→ Task details
Look through the entries. Copy each line that has the word "assert".

Information given START

(* ===== verification/ClientSafety.v ===== *)
(** * Sessions from end to end

    A client and the session table of the replicas, with requests that are
    repeated and replies that are late or repeated: every request is executed
    once, in the order of its number, and the client hears of each once and in
    that order. *)

From stdpp Require Import relations.
From S2P Require Import Prelude Records Bytes Arith Checksum Header Validation Config Ewah Clock Random Timers RepairBudget Reconfiguration.
From S2P Require Import Sessions Storage Checkpoint Superblock Wal WalRecovery Replica Release ViewChange ViewReports.
From S2P Require Import ReplicaCheckpoint ReplicaSample StateMachine Normal NormalSafety Acknowledgements Requests Commit Client.
Import Client.

(** ** What a client says *)

Lemma sealed_release header body frame header' :
  sealed header body = Some (frame, header') -> Header.Release header' = Header.Release header.
Proof.
  unfold sealed, SealFrame. destruct (_ || _); [done|]. set (h := with_body _ _ _).
  destruct (EncodeHeader HeaderSize h) as [[encoded h']|] eqn:E; [|done]. cbn. intros [= <- <-].
  apply EncodeHeader_inv in E as (_ & _ & _ & _ & _ & _ & ->). done.
Qed.

(** The widths of what a request carries. *)
Record wf_identity (c : Client) : Prop := {
  wc_parent : zlen (parent c) = 16;
  wc_id : zlen (ClientConfig.ID (config c)) = 16;
  wc_session : is_u64 (session c);
  wc_next : is_u32 (next c);
}.

Lemma requestHeader_fields c operation request body frame header :
  zlen (parent c) = 16 -> zlen (ClientConfig.ID (config c)) = 16 -> is_u64 (session c) -> is_u32 request ->
  sealed (requestHeader c operation request) body = Some (frame, header) ->
  requestClient header = ClientConfig.ID (config c) /\ requestSession header = session c /\ requestNumber header = request /\
  requestParent header = parent c /\ Header.Release header = ClientConfig.Release (config c).
Proof.
  intros Hp Hi Hs Hr E. pose proof (sealed_release _ _ _ _ E) as Er. pose proof (sealed_same _ _ _ _ E) as (_ & _ & Ef).
  unfold requestClient, requestSession, requestNumber, requestParent. rewrite Er, Ef. cbn [requestHeader Fields Header.Release].
  set (fields := [_; _; _; _; _]).
  assert (layout_ok 128 (field_sizes fields) = true) as Hok.
  { unfold fields, field_sizes. cbn [fmap list_fmap]. rewrite Hp, Hi, !zlen_putUint by lia. done. }
  assert (forall k o bs b, fields !! k = Some (o, bs) -> b = o + zlen bs -> slice (write_fields (zeros CommandFieldsSize) fields) o b = bs)
    as Hread by (intros; by eapply field_index).
  rewrite (Hread 0%nat 0 (parent c) 16 eq_refl), (Hread 1%nat 32 (ClientConfig.ID (config c)) 48 eq_refl),
    (Hread 2%nat 48 (putUint 8 (session c)) 56 eq_refl), (Hread 3%nat 64 (putUint 4 request) 68 eq_refl)
    by (rewrite ?Hp, ?Hi, ?zlen_putUint by lia; lia).
  rewrite (getUint_putUint 8 (session c) Hs), (getUint_putUint 4 request Hr). split_and!; exact eq_refl.
Qed.

(** ** What the operations leave alone *)

Definition kernel (c : Client) := (config c, state c, session c, next c, parent c, inflight c, events c).

Lemma routeRequest_kernel fuel c frame c' : routeRequest fuel c frame = Some c' -> kernel c' = kernel c.
Proof.
  unfold routeRequest. destruct (_ =? 1); [by intros [= <-]|]. destruct (Uniform _ _ _) as [[generator choice]|]; [|done].
  cbn [mbind option_bind]. by intros [= <-].
Qed.

Lemma sendClientPing_kernel c : kernel (sendClientPing c) = kernel c.
Proof.
  unfold sendClientPing. cbn [takeFrame]. destruct (negb _); [done|]. cbn [now].
  destruct (sealed _ _) as [[frame header]|]; [|done].
  match goal with |- kernel (fold_left _ ?l ?x) = _ => change (kernel c) with (kernel x); generalize x, l end.
  intros x members. revert x. induction members as [|member members IH]; intros x; [done|]. cbn [fold_left]. by rewrite IH.
Qed.

Lemma ClientTick_kernel fuel c c' outcome : ClientTick fuel c = Some (c', outcome) -> kernel c' = kernel c.
Proof.
  unfold ClientTick. destruct (bool_decide _); [by intros [= <- _]|]. destruct (Timeout.Tick (ping c)) as [timer [fired|]]; [|by intros [= <- _]].
  match goal with |- context [inflight ?x] => assert (kernel x = kernel c) as Ek; [|generalize dependent x] end.
  { destruct fired; [|done]. exact (sendClientPing_kernel _). }
  intros x <-. destruct (inflight x) as [request|]; [|by intros [= <- _]].
  destruct (Timeout.Tick (Client.request x)) as [timer' [[]|]]; try by intros [= <- _].
  match goal with |- context [routeRequest fuel ?y ?f] => destruct (routeRequest fuel y f) as [c1|] eqn:Er; [|done];
    apply routeRequest_kernel in Er end.
  cbn [mbind option_bind]. destruct (Timeout.Backoff _ _ _ _ _) as [[[t g] o]|]; [|done]. cbn [mbind option_bind]. intros [= <- _]. exact Er.
Qed.

(** A submitted request. *)
Record submitted c operation c' (request : clientInflight) : Prop := {
  sb_before : state c = ClientRegistered /\ inflight c = None /\ next c <> MaxUint32;
  sb_header : exists body frame pool', sealed (requestHeader (c {{ next := u32 (next c + 1); pool := pool' }}) operation (u32 (next c + 1))) body =
    Some (frame, clientInflight.header request);
  sb_operation : operation <> OperationRegister;
  sb_request : clientInflight.request request = u32 (next c + 1) /\
    clientInflight.checksum request = HeaderChecksum (clientInflight.header request) /\ clientInflight.operation request = operation;
  sb_after : kernel c' = (config c, state c, session c, u32 (next c + 1), parent c, Some request, events c);
}.

Lemma Submit_ok fuel c operation body c' :
  Submit fuel c operation body = Some (c', Ok tt) -> exists request, submitted c operation c' request.
Proof.
  unfold Submit. destruct (bool_decide (state c = ClientRegistered)) eqn:Hs; cbn [negb]; [|done]. apply bool_decide_eq_true in Hs.
  destruct (bool_decide _) eqn:Hi; [done|]. apply bool_decide_eq_false in Hi. destruct (_ <? _); [done|].
  destruct (_ && negb (operation =? OperationReconfigure)) eqn:Hop; [done|]. destruct (Z.eqb_spec (next c) MaxUint32); [done|].
  unfold send_. destruct (ClientConfig.MessageSizeMax _ <? _); [done|]. cbn [takeFrame].
  destruct (negb (default _ _)); [done|]. destruct (sealed _ body) as [[frame header]|] eqn:Es; [|done].
  match goal with |- context [routeRequest fuel ?y ?f] => destruct (routeRequest fuel y f) as [c1|] eqn:Er; [|done];
    apply routeRequest_kernel in Er end.
  cbn [mbind option_bind]. intros [= <-].
  exists (clientInflight.mk frame header (HeaderChecksum header) (u32 (next c + 1)) operation).
  split; [|exists body, frame, (tail (pool c)); exact Es| |done|].
  - split_and!; [done| |done]. destruct (inflight c); [|done]. destruct Hi. by eexists.
  - intros ->. done.
  - rewrite Er. done.
Qed.

Lemma Submit_err fuel c operation body c' err :
  is_u32 (next c) -> Submit fuel c operation body = Some (c', Err err) -> kernel c' = kernel c.
Proof.
  intros Hn. unfold Submit. destruct (negb _); [by intros [= <- _]|]. destruct (bool_decide _); [by intros [= <- _]|].
  destruct (_ <? _); [by intros [= <- _]|]. destruct (_ && _); [by intros [= <- _]|]. destruct (Z.eqb_spec (next c) MaxUint32); [by intros [= <- _]|].
  assert (u32 (u32 (next c + 1) - 1) = next c) as En.
  { rewrite (uwrap_small 32 (next c + 1)) by (unfold is_uint, MaxUint32 in *; lia). rewrite uwrap_small by (unfold is_uint in *; lia). lia. }
  unfold send_. destruct (_ <? _).
  - cbn [mbind option_bind]. intros [= <- _]. unfold kernel. cbn. by rewrite En.
  - cbn [takeFrame]. destruct (negb _).
    + cbn [mbind option_bind]. intros [= <- _]. unfold kernel. cbn. by rewrite En.
    + destruct (sealed _ body) as [[frame header]|].
      * destruct (routeRequest _ _ _); [|done]. by cbn [mbind option_bind].
      * cbn [mbind option_bind]. intros [= <- _]. unfold kernel. cbn. by rewrite En.
Qed.

(** ** A client and the session table *)

(** The request as the session table sees it. *)
Definition request_of (header : Header) : SessionRequest.t :=
  SessionRequest.mk (requestClient header) (requestSession header) (requestNumber header) (Header.Release header) (HeaderChecksum header)
    (requestParent header).

Record reply_to (request reply : Header) : Prop := {
  rt_wf : wf_header reply;
  rt_client : replyClient reply = requestClient request;
  rt_number : replyRequest reply = requestNumber request;
  rt_checksum : replyRequestChecksum reply = HeaderChecksum request;
  rt_release : Header.Release reply = Header.Release request;
  rt_operation : byteAt (Fields reply) 108 = requestOperation request;
  rt_commit : replyOp reply = replyCommit reply;
}.

(** [requests] are what the client has sent, [executed] what the group has
    executed and [replies] what it has answered. *)
Module exchange.
Record t := mk {
  client : Client;
  table : SessionTable;
  requests : list Header;
  executed : list Header;
  replies : list (Header * list byte);
}.
End exchange.
Abbreviation exchange := exchange.t.

Definition id_of (s : exchange) : list byte := ClientConfig.ID (config (exchange.client s)).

Information given END

→ Task response
  assert (layout_ok 128 (field_sizes fields) = true) as Hok.
  assert (forall k o bs b, fields !! k = Some (o, bs) -> b = o + zlen bs -> slice (write_fields (zeros CommandFieldsSize) fields) o b = bs)
  match goal with |- context [inflight ?x] => assert (kernel x = kernel c) as Ek; [|generalize dependent x] end.
  assert (u32 (u32 (next c + 1) - 1) = next c) as En.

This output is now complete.